Exercise prompt.
Give the records below again, exactly as they appear.

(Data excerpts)
== Segment start ==
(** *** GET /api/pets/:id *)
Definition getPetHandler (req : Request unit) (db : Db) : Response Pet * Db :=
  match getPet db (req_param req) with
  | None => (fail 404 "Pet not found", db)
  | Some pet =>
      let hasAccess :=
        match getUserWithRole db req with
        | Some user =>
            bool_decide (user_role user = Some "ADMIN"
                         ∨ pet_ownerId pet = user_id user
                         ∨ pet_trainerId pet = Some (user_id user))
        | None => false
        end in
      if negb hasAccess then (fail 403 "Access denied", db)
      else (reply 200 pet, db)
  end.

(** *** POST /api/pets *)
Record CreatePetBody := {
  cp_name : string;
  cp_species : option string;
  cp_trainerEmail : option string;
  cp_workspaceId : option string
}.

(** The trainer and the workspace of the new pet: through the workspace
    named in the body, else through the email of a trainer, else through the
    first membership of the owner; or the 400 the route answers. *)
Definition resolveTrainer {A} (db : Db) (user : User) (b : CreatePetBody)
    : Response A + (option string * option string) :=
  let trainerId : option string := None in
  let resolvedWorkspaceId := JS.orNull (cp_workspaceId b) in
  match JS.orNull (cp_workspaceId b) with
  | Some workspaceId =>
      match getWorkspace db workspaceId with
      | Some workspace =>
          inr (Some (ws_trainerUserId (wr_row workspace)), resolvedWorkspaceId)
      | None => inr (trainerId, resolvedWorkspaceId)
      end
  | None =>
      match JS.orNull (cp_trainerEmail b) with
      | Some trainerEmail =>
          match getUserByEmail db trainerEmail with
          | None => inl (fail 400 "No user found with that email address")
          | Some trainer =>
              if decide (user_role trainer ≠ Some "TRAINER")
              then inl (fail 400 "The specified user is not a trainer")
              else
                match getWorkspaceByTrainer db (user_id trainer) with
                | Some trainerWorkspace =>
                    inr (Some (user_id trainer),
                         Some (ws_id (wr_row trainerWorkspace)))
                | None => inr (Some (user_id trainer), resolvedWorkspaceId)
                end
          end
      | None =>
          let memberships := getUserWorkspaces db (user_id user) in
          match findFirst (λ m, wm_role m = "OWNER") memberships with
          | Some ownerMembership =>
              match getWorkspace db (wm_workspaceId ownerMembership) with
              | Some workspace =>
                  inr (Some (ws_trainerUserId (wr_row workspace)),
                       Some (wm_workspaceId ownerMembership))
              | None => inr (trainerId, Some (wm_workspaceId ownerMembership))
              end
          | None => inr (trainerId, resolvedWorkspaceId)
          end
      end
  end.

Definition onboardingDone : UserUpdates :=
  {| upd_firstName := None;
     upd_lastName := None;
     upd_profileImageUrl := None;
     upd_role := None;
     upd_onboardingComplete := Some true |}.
== Segment end ==
Result of this exercise.
(** *** GET /api/pets/:id *)
Definition getPetHandler (req : Request unit) (db : Db) : Response Pet * Db :=
  match getPet db (req_param req) with
  | None => (fail 404 "Pet not found", db)
  | Some pet =>
      let hasAccess :=
        match getUserWithRole db req with
        | Some user =>
            bool_decide (user_role user = Some "ADMIN"
                         ∨ pet_ownerId pet = user_id user
                         ∨ pet_trainerId pet = Some (user_id user))
        | None => false
        end in
      if negb hasAccess then (fail 403 "Access denied", db)
      else (reply 200 pet, db)
  end.

(** *** POST /api/pets *)
Record CreatePetBody := {
  cp_name : string;
  cp_species : option string;
  cp_trainerEmail : option string;
  cp_workspaceId : option string
}.

(** The trainer and the workspace of the new pet: through the workspace
    named in the body, else through the email of a trainer, else through the
    first membership of the owner; or the 400 the route answers. *)
Definition resolveTrainer {A} (db : Db) (user : User) (b : CreatePetBody)
    : Response A + (option string * option string) :=
  let trainerId : option string := None in
  let resolvedWorkspaceId := JS.orNull (cp_workspaceId b) in
  match JS.orNull (cp_workspaceId b) with
  | Some workspaceId =>
      match getWorkspace db workspaceId with
      | Some workspace =>
          inr (Some (ws_trainerUserId (wr_row workspace)), resolvedWorkspaceId)
      | None => inr (trainerId, resolvedWorkspaceId)
      end
  | None =>
      match JS.orNull (cp_trainerEmail b) with
      | Some trainerEmail =>
          match getUserByEmail db trainerEmail with
          | None => inl (fail 400 "No user found with that email address")
          | Some trainer =>
              if decide (user_role trainer ≠ Some "TRAINER")
              then inl (fail 400 "The specified user is not a trainer")
              else
                match getWorkspaceByTrainer db (user_id trainer) with
                | Some trainerWorkspace =>
                    inr (Some (user_id trainer),
                         Some (ws_id (wr_row trainerWorkspace)))
                | None => inr (Some (user_id trainer), resolvedWorkspaceId)
                end
          end
      | None =>
          let memberships := getUserWorkspaces db (user_id user) in
          match findFirst (λ m, wm_role m = "OWNER") memberships with
          | Some ownerMembership =>
              match getWorkspace db (wm_workspaceId ownerMembership) with
              | Some workspace =>
                  inr (Some (ws_trainerUserId (wr_row workspace)),
                       Some (wm_workspaceId ownerMembership))
              | None => inr (trainerId, Some (wm_workspaceId ownerMembership))
              end
          | None => inr (trainerId, resolvedWorkspaceId)
          end
      end
  end.

Definition onboardingDone : UserUpdates :=
  {| upd_firstName := None;
     upd_lastName := None;
     upd_profileImageUrl := None;
     upd_role := None;
     upd_onboardingComplete := Some true |}.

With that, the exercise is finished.